[Dataset entries]
Lemma merge_scan_well_formed thr l prev keep :
  well_formed prev → Forall well_formed keep → Forall well_formed l →
  ∃ prev' keep', merge_scan thr (prev, keep) l = Ok (prev', keep')
                 ∧ well_formed prev' ∧ Forall well_formed keep'.
Proof.
  revert prev keep. induction l as [|c l IH]; intros prev keep Hp Hk Hl; cbn [merge_scan].
  - eauto.
  - apply Forall_cons in Hl as [Hc Hl].
    destruct (merge_step_well_formed thr prev keep c Hp Hk Hc) as (p' & k' & -> & Hp' & Hk').
    cbn [mbind result_bind]. by apply IH.
Qed.

Lemma mapM_rescore_well_formed l :
  Forall well_formed l →
  ∃ l', mapM (rescore model) l = Ok l' ∧ Forall well_formed l'.
Proof.
  induction 1 as [|c l Hc Hl (l' & IH1 & IH2)].
  - by exists [].
  - destruct (rescore_well_formed c Hc) as (c' & Hc1 & Hc2).
    exists (c' :: l'). split; [|by constructor].
    change (mapM (rescore model) (c :: l))
      with (rescore model c ≫= λ y, mapM (rescore model) l ≫= λ k, Ok (y :: k)).
    by rewrite Hc1, IH1.
Qed.

Lemma well_formed_context c : well_formed c → is_ok (context c) = true.
Proof. intros (cur & -> & _). done. Qed.

(** C10. [merge_candidates] reads [self.candidates[0]] unconditionally: on an
    empty candidate list it raises [IndexError]; on a non-empty list of
    well-formed candidates no access of the scan is out of bounds and the
    operation returns. *)
Theorem merge_candidates_needs_candidates thr cl :
  (cl.(candidates) = [] → merge_candidates model thr cl = Raise IndexError)
  ∧ (cl.(candidates) ≠ [] → Forall well_formed cl.(candidates) →
     is_ok (merge_candidates model thr cl) = true).
Proof.
  split.
  - intros H. unfold merge_candidates. by rewrite H.
  - intros Hne Hwf. unfold merge_candidates.
    destruct (with_keys cand_first_index cl.(candidates)) as [keyed|e] eqn:Ek.
    2:{ assert (is_ok (with_keys cand_first_index cl.(candidates)) = true) as Hok.
        { apply with_keys_total. eapply Forall_impl; [exact Hwf|].
          intros c (cur & Hc & Hn). unfold cand_first_index. rewrite Hc. simpl.
          by apply first_index_total. }
        by rewrite Ek in Hok. }
    simpl. apply with_keys_inv in Ek as [Hl _].
    set (sorted := (sort_by (λ y x : Z * SummaryCandidate, y.1 <? x.1) keyed).*2).
    assert (sorted ≡ₚ cl.(candidates)) as Hperm.
    { unfold sorted. by rewrite sort_by_perm, Hl. }
    assert (Forall well_formed sorted) as Hs by (by rewrite Hperm).
    destruct sorted as [|prev rest] eqn:Es.
    { apply Permutation_nil_l in Hperm. by rewrite <- Hperm in Hne. }
    apply Forall_cons in Hs as [Hp Hrest].
    change (getitem (prev :: rest) 0) with (Ok prev). simpl.
    rewrite drop_0.
    destruct (merge_scan_well_formed thr rest prev [] Hp (Forall_nil_2 _) Hrest)
      as (p' & k' & -> & Hp' & Hk').
    simpl. unfold rescore_candidates. simpl.
    destruct (mapM_rescore_well_formed (k' ++ [p'])) as (l' & -> & Hl').
    { apply Forall_app. split; [done|]. by constructor. }
    simpl. unfold rerank_candidates. simpl.
    assert (is_ok (rerank_list l') = true) as Hr.
    { apply rerank_list_total. eapply Forall_impl; [exact Hl'|].
      apply well_formed_context. }
    by destruct (rerank_list l').
Qed.

End MergeFacts.

(** A run of the theorem: the two adjacent seeds of [adjacent_cluster]. *)
Lemma merge_candidates_needs_candidates_witness :
  is_ok (merge_candidates model_def 2 adjacent_cluster) = true.
Proof.
  apply (proj2 (merge_candidates_needs_candidates model_def 2 adjacent_cluster)).
  - discriminate.
  - repeat constructor; eexists; (split; [reflexivity|discriminate]).
Defined.

(** ** Loops and budgets *)

Lemma while_true_break {S} (body : S → result (flow S)) fuel s s' :
  body s = Ok (Break s') → while_true body (Datatypes.S fuel) s = Done s'.
Proof. intros H. simpl. by rewrite H. Qed.

(** A pass that changes nothing and asks for another pass never ends. *)
Lemma while_true_spin {S} (body : S → result (flow S)) s :
  body s = Ok (Continue s) → ∀ fuel, while_true body fuel s = OutOfFuel.
Proof.
  intros H fuel. induction fuel as [|fuel IH]; simpl; [done|]. by rewrite H.
Qed.

(** A result reached within a budget is the result for every larger budget. *)
Lemma while_true_mono {S} (body : S → result (flow S)) fuel fuel' s r :
  while_true body fuel s = r → r ≠ OutOfFuel → (fuel ≤ fuel')%nat →
  while_true body fuel' s = r.
Proof.
  revert fuel' s. induction fuel as [|fuel IH]; intros fuel' s Hr Hne Hle; simpl in Hr.
  - by subst.
  - destruct fuel' as [|fuel']; [lia|]. simpl.
    destruct (body s) as [[s'|s']|e]; [done| |done].
    apply IH; [done..|lia].
Qed.

Section EngineFacts.
Variable model : string → Q.
Variables next prev : SentenceChain → Z → list SentenceChain.
Variable threshold : Q.

Local Abbreviation process_ := (process model next prev threshold).
Local Abbreviation for_each_position_ := (for_each_position model next prev threshold).
Local Abbreviation round_ := (round model next prev threshold).
Local Abbreviation rounds_ := (rounds model next prev threshold).
Local Abbreviation context_expansion_ := (context_expansion model next prev threshold).
Local Abbreviation conflict_step_ := (conflict_step threshold).

Lemma process_mono fuel fuel' ts prf pos st r :
  process_ fuel ts prf pos st = r → r ≠ OutOfFuel → (fuel ≤ fuel')%nat →
  process_ fuel' ts prf pos st = r.
Proof.
  unfold process. intros Hr Hne Hle.
  destruct (lift (skip_rules pos st)) as [[st'|]|e|]; simpl in *; [done| |done..].
  destruct (lift (grow_and_select model next prev threshold ts pos st)) as [st1|e|];
    simpl in *; [|done..].
  destruct (while_true (conflict_step_ ts pos) fuel st1) as [st2|e|] eqn:Ew; simpl in Hr.
  - by rewrite (while_true_mono _ _ fuel' _ _ Ew).
  - by rewrite (while_true_mono _ _ fuel' _ _ Ew).
  - by subst.
Qed.

Lemma for_each_position_mono fuel fuel' ts prf l st r :
  for_each_position_ fuel ts prf l st = r → r ≠ OutOfFuel → (fuel ≤ fuel')%nat →
  for_each_position_ fuel' ts prf l st = r.
Proof.
  revert st. induction l as [|pos l IH]; intros st Hr Hne Hle; simpl in *; [done|].
  destruct (process_ fuel ts prf pos st) as [st'|e|] eqn:Ep; simpl in Hr.
  - rewrite (process_mono _ fuel' _ _ _ _ _ Ep) by done. simpl. by apply IH.
  - by rewrite (process_mono _ fuel' _ _ _ _ _ Ep).
  - by subst.
Qed.

Lemma round_mono fuel fuel' e r :
  round_ fuel e = r → r ≠ OutOfFuel → (fuel ≤ fuel')%nat → round_ fuel' e = r.
Proof.
  unfold round. intros Hr Hne Hle.
  destruct (for_each_position_ fuel _ _ _ _) as [st|x|] eqn:Ef; simpl in Hr.
  - by rewrite (for_each_position_mono _ fuel' _ _ _ _ _ Ef).
  - by rewrite (for_each_position_mono _ fuel' _ _ _ _ _ Ef).
  - by subst.
Qed.

Lemma rounds_mono fuel fuel' inner inner' e r :
  rounds_ fuel inner e = r → r ≠ OutOfFuel → (fuel ≤ fuel')%nat → (inner ≤ inner')%nat →
  rounds_ fuel' inner' e = r.
Proof.
  revert fuel' e. induction fuel as [|fuel IH]; intros fuel' e Hr Hne Hle Hin; simpl in Hr.
  - by subst.
  - destruct fuel' as [|fuel']; [lia|]. simpl.
    destruct (round_ inner e) as [[e'|e']|x|] eqn:Er; simpl in Hr.
    + by rewrite (round_mono _ inner' _ _ Er).
    + rewrite (round_mono _ inner' _ _ Er) by done. simpl. apply IH; [done..|lia|done].
    + by rewrite (round_mono _ inner' _ _ Er).
    + by subst.
Qed.

Lemma context_expansion_mono fuel fuel' cl r :
  context_expansion_ fuel cl = r → r ≠ OutOfFuel → (fuel ≤ fuel')%nat →
  context_expansion_ fuel' cl = r.
Proof.
  unfold context_expansion. intros Hr Hne Hle.
  destruct (rounds_ fuel fuel _) as [e|x|] eqn:Er; simpl in Hr.
  - by rewrite (rounds_mono _ fuel' _ fuel' _ _ Er).
  - by rewrite (rounds_mono _ fuel' _ fuel' _ _ Er).
  - by subst.
Qed.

## What this task involves
What is needed is an exact copy of the lines above, from the one containing "apply Forall_cons in Hs as [Hp Hrest]." through the one containing "(** ** Loops and budgets *)", with nothing added.

## The answer
    apply Forall_cons in Hs as [Hp Hrest].
    change (getitem (prev :: rest) 0) with (Ok prev). simpl.
    rewrite drop_0.
    destruct (merge_scan_well_formed thr rest prev [] Hp (Forall_nil_2 _) Hrest)
      as (p' & k' & -> & Hp' & Hk').
    simpl. unfold rescore_candidates. simpl.
    destruct (mapM_rescore_well_formed (k' ++ [p'])) as (l' & -> & Hl').
    { apply Forall_app. split; [done|]. by constructor. }
    simpl. unfold rerank_candidates. simpl.
    assert (is_ok (rerank_list l') = true) as Hr.
    { apply rerank_list_total. eapply Forall_impl; [exact Hl'|].
      apply well_formed_context. }
    by destruct (rerank_list l').
Qed.

End MergeFacts.

(** A run of the theorem: the two adjacent seeds of [adjacent_cluster]. *)
Lemma merge_candidates_needs_candidates_witness :
  is_ok (merge_candidates model_def 2 adjacent_cluster) = true.
Proof.
  apply (proj2 (merge_candidates_needs_candidates model_def 2 adjacent_cluster)).
  - discriminate.
  - repeat constructor; eexists; (split; [reflexivity|discriminate]).
Defined.

(** ** Loops and budgets *)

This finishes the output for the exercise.